A function that collects the patient’s CT instances through a set of threads. With threading the returned files might return out of order. At the same time, the instances associated with the CT might not be in the correct order. For this reason, each set of CT instances is checked based on SliceLocation and PatientImagePosition tags.

Parameters
  • orthanc (pyorthanc Orthanc instance) – a pyorthanc Orthanc class instance, used to get the CT instance identifiers.

  • adict (dictionary) – a dict with the paths to patient files location (where to save CT instances).

  • notes (list) – a list of patient notes

Returns

notes – a list of the patient’s notes with updates about the CT collection task, if any.

Return type

list

get_instance_details(orthanc, instance_identifier)

A function that retrieves an orthanc file simplified tags associated with an instance identifier. Uses the request module in python to retrieve a bytes array.

Parameters
  • orthanc (pyorthanc Orthanc variable) – Connection to the orthanc details (not used can be empty/ used orginally with the first version). Left for the user if he/she wants to use later without using the requests module.

  • instance_identifier (str) – Instance orthanc identifier

Returns

  • dictionary (dictionary) – A dictionary with the simplified tag associated with the instance

  • status (int) – An integer to indicate if the request to the server was successful. i.e. 200,401,etc.

get_masks_nifti(adict, notes)

A function that uses a convert RTSTRUCT function developed by RF & PC to convert rt struct ROIs to nifti masks. It saves the created files to the patient directory.

Parameters
  • adict (dictionary) – A dictionary that contains the patient details.

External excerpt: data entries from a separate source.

Definition grade_backtrace2 (arg0 arg1 arg2 arg3 : Z) : M kernel unit := _ ← mon_backtrace; mret ().
Definition grade_backtrace1 (arg0 arg1 addr0 addr1 : Z) : M kernel unit :=
  grade_backtrace2 arg0 addr0 arg1 addr1.
Definition grade_backtrace0 (arg0 arg1 arg2 addr0 addr1 : Z) : M kernel unit :=
  grade_backtrace1 arg0 arg2 addr0 addr1.
(** [addr0] and [addr1] are the addresses of parameters on the stack. *)
Definition grade_backtrace (addr0 addr1 : Z) : M kernel unit :=
  grade_backtrace0 0 sym_kern_init 0xffff0000 addr0 addr1.

(** The static counter [round] is passed around. *)
Definition lab1_print_cur_status (round : Z) : M kernel Z := mlift (int (round + 1)).
Definition lab1_switch_to_user : M kernel unit := mret ().
Definition lab1_switch_to_kernel : M kernel unit := mret ().
Definition lab1_switch_test (round : Z) : M kernel Z :=
  round ← lab1_print_cur_status round;
  printk (line "+++ switch to  user  mode +++") [];;
  lab1_switch_to_user;;
  round ← lab1_print_cur_status round;
  printk (line "+++ switch to kernel mode +++") [];;
  lab1_switch_to_kernel;;
  lab1_print_cur_status round.
End init.

(** ** The address space of the boot page table *)

(** An Sv39 entry of the top level that is a leaf maps a gigabyte: the
    physical page number it holds gives the upper bits of the address. *)
Definition sv39_gigapage (pte va : Z) : option Z :=
  if truthy (Z.land pte PTE_V) && truthy (Z.land pte (Z.lor PTE_R PTE_X))
  then Some (Z.shiftr pte SV39_PTE_PPN_SHIFT * PGSIZE + va mod 2 ^ 30) else None.

(** Sv39 addresses are sign-extended from bit 38. *)
Definition boot_translate (va : Z) : option Z :=
  pte ← boot_page_table !! Z.to_nat (SV39_VPN2 va); sv39_gigapage pte va.

Section entry_proofs.
Context `{B : Build} `{I : Image}.

(** C24: with the [satp] value that [kern_entry] writes, the top-level table is
    the boot page table, at the physical address the kernel computes for it;
    every address of the upper gigabyte, the kernel's included, is mapped to
    the address [PADDR] gives, and no other half of the table is mapped. *)
Theorem boot_mapping va :
  KERNBASE <= sym_boot_page_table < 2 ^ 64 -> sym_boot_page_table mod PGSIZE = 0 ->
  Z.shiftr entry_satp 60 = 8 /\
  (entry_satp mod 2 ^ 44) * PGSIZE = sym_boot_page_table - PHYSICAL_MEMORY_OFFSET /\
  (2 ^ 64 - 2 ^ 30 <= va < 2 ^ 64 -> boot_translate va = Some (va - PHYSICAL_MEMORY_OFFSET)) /\
  (2 ^ 64 - 2 ^ 38 <= va < 2 ^ 64 - 2 ^ 30 \/ 0 <= va < 2 ^ 38 -> boot_translate va = None).
Proof using Type.
  rewrite KERNBASE_eq. unfold PHYSICAL_MEMORY_OFFSET. change PGSIZE with 4096. intros Hb Hal.
  assert (Hs : entry_satp = 8 * 2 ^ 60 + (sym_boot_page_table - 0xFFFFFFFF40000000) / 4096).
  { unfold entry_satp. cbv zeta. rewrite (u64_small sym_boot_page_table) by (unfold in_u64; lia).
    change (u64 (0xffffffffc0000000 - 0x80000000)) with 0xFFFFFFFF40000000.
    rewrite u64_small by (unfold in_u64; lia). rewrite Z.shiftr_div_pow2 by lia.
    change (u64 (Z.shiftl 8 60)) with (8 * 2 ^ 60). rewrite Z.lor_comm.
    rewrite <- Z.shiftl_mul_pow2 by lia. rewrite lor_shiftl_add; [done|lia|].
    change (2 ^ 12) with 4096. Z.to_euclidean_division_equations; lia. }
  assert (Hva : forall v, 0 <= v < 2 ^ 64 -> SV39_VPN2 v = v / 2 ^ 30 mod 2 ^ 9).
  { intros v Hv. unfold SV39_VPN2, SV39_VPN2SHIFT. rewrite u64_small by done.
    rewrite land_1FF, Z.shiftr_div_pow2 by (unfold PGSHIFT; lia). done. }
  split_and!.
  - rewrite Hs, Z.shiftr_div_pow2 by lia. Z.to_euclidean_division_equations; lia.
  - rewrite Hs. Z.to_euclidean_division_equations; lia.
  - intros Hr. unfold boot_translate. rewrite Hva by lia.
    replace (va / 2 ^ 30 mod 2 ^ 9) with 511 by (Z.to_euclidean_division_equations; lia).
    change (boot_page_table !! Z.to_nat 511) with (Some boot_pte). cbn [mbind option_bind].
    unfold sv39_gigapage. change (truthy _ && truthy _) with true. cbv iota. f_equal.
    change (Z.shiftr boot_pte SV39_PTE_PPN_SHIFT * PGSIZE) with 0x80000000.
    Z.to_euclidean_division_equations; lia.
  - intros Hr. unfold boot_translate. rewrite Hva by lia.
    assert (Hi : 0 <= va / 2 ^ 30 mod 2 ^ 9 < 511) by (Z.to_euclidean_division_equations; lia).
    unfold boot_page_table. rewrite lookup_app_l by (rewrite length_replicate; lia).
    rewrite lookup_replicate_2 by lia. done.
Qed.
End entry_proofs.

(** ** Boot *)

Section boot.
Context `{B : Build} `{P : Platform} `{I : Image} `{G : Grading}.

Definition csr_of (k : kernel) (r : csr) : Z := csr_value (mach k) r.

Lemma prints_cputs s :
  nonzero s -> Z.of_nat (length s) < 1000000000 ->
  prints (_ ← zoom machL (cputs s); mret ()) (s ++ [10]).
Proof using Type.
  intros Hs Hl k. unfold zoom, mbind, M_bind. cbn [machL lget]. rewrite cputs_eq by done. unfold printed.
  destruct IS_VERIF; cbn [lput]; unfold mret, M_ret; [by destruct k|done].
Qed.

(** The trap vector set, as [idt_init] does. *)
Definition with_vector (k : kernel) : kernel :=
  set_mach (put_csr Csr_stvec (u64 sym_alltraps) (put_csr Csr_sscratch 0 (mach k))) k.

Lemma idt_init_eq k : idt_init k = Ok () (with_vector k).
Proof using Type. by destruct k. Qed.

Lemma with_vector_csr k r :
  csr_of (with_vector k) r
  = if decide (r = Csr_stvec) then u64 sym_alltraps else if decide (r = Csr_sscratch) then 0 else csr_of k r.
Proof using Type.
  unfold csr_of, with_vector. simpl. destruct (decide (r = Csr_stvec)) as [->|H1]; [apply csr_put_same|].
  rewrite csr_put_other by done. destruct (decide (r = Csr_sscratch)) as [->|H2]; [apply csr_put_same|].
  by apply csr_put_other.
Qed.

(** Setting bits of a register. *)
Definition with_bits (r : csr) (bits : Z) (m : machine) : machine :=
  put_csr r (u64 (Z.lor (csr_value m r) (u64 bits))) m.

Lemma set_csr_eq r bits m : set_csr r bits m = Ok (csr_value m r) (with_bits r bits m).
Proof using Type. done. Qed.

(** The kernel after [clock_init], up to output. *)
Definition clocked (k : kernel) : kernel :=
  let m := with_bits Csr_sie MIP_STIP (mach k) in
  set_ticks 0 (set_mach (after_calls [next_timer m] m) k).

Lemma clock_init_eq k : clock_init k = Ok () (printed (line "++ setup timer interrupts") (clocked k)).
Proof using Type.
  unfold clock_init. unfold mbind at 1, M_bind at 1. unfold zoom at 1. cbn [machL lget]. rewrite set_csr_eq. cbn [lput].
  unfold mbind at 1, M_bind at 1. unfold zoom at 1. cbn [lget]. change (mach (set_mach ?m k)) with m.
  rewrite clock_set_next_event_eq. cbn [lput]. unfold mbind, M_bind, mmodify.
  change (set_mach ?m2 (set_mach ?m1 k)) with (set_mach m2 k).
  apply prints_text; by vm_compute.
Qed.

  • notes (list) – a list of patient notes

Returns

notes – a list of the patient’s notes with updates about the masks generation process.

Return type

list

static get_pid(orthanc, orthanc_identifier)

Get the patient id from the orthanc server.

Parameters
  • orthanc (pyorthanc instance) – a pyorthanc instance with connections to the orthanc server.

  • orthanc_identifier (str) – Orthanc identifier

Returns

  • patient_id (str/int) – the patient id

  • orthanc_identifier (str) – Orthanc identifier

get_rtdoses(orthanc, adict, notes)

A function that retrieves the patients associated RTDOSES with the selected study. It saves the collected files to the patient directory pid/RTDOSE/UID.dcm. It also exports the file to a nifti file. It should be noted that in the RTDOSES all the files will be saved in the same folder, unlike the RTSTRUCTS where each struct will have a seperate folder.

Parameters
  • adict (dictionary) – A dictionary that contains the patient details.

  • notes (list) – a list of patient notes

Returns

notes – a list of the patient’s notes with updates about the RTDOSE retrieve task.

Return type

list

get_rtplan(orthanc, adict, notes)

A function that retrieves the patients associated RTPLAN.

Parameters
  • adict (dictionary) – A dictionary that contains the patient details.

  • notes (list) – a list of patient notes

Returns

notes – a list of the patient’s notes with updates about the RTDOSE retrieve task.

Return type

list

get_rtstruct(orthanc, adict, notes)

A function that collects the patient rt struct files. RTSTRUCTS collected based on instances

Parameters
  • orthanc (pyorthanc Orthanc instance) – not used anymore, used originally to retrieve the rtstructs, before moving to requests.

  • adict (dictionary) – a dictionary with a key to the path to save the retieved RTSTRUCTS i.e. adict[‘rtstructs_directory’]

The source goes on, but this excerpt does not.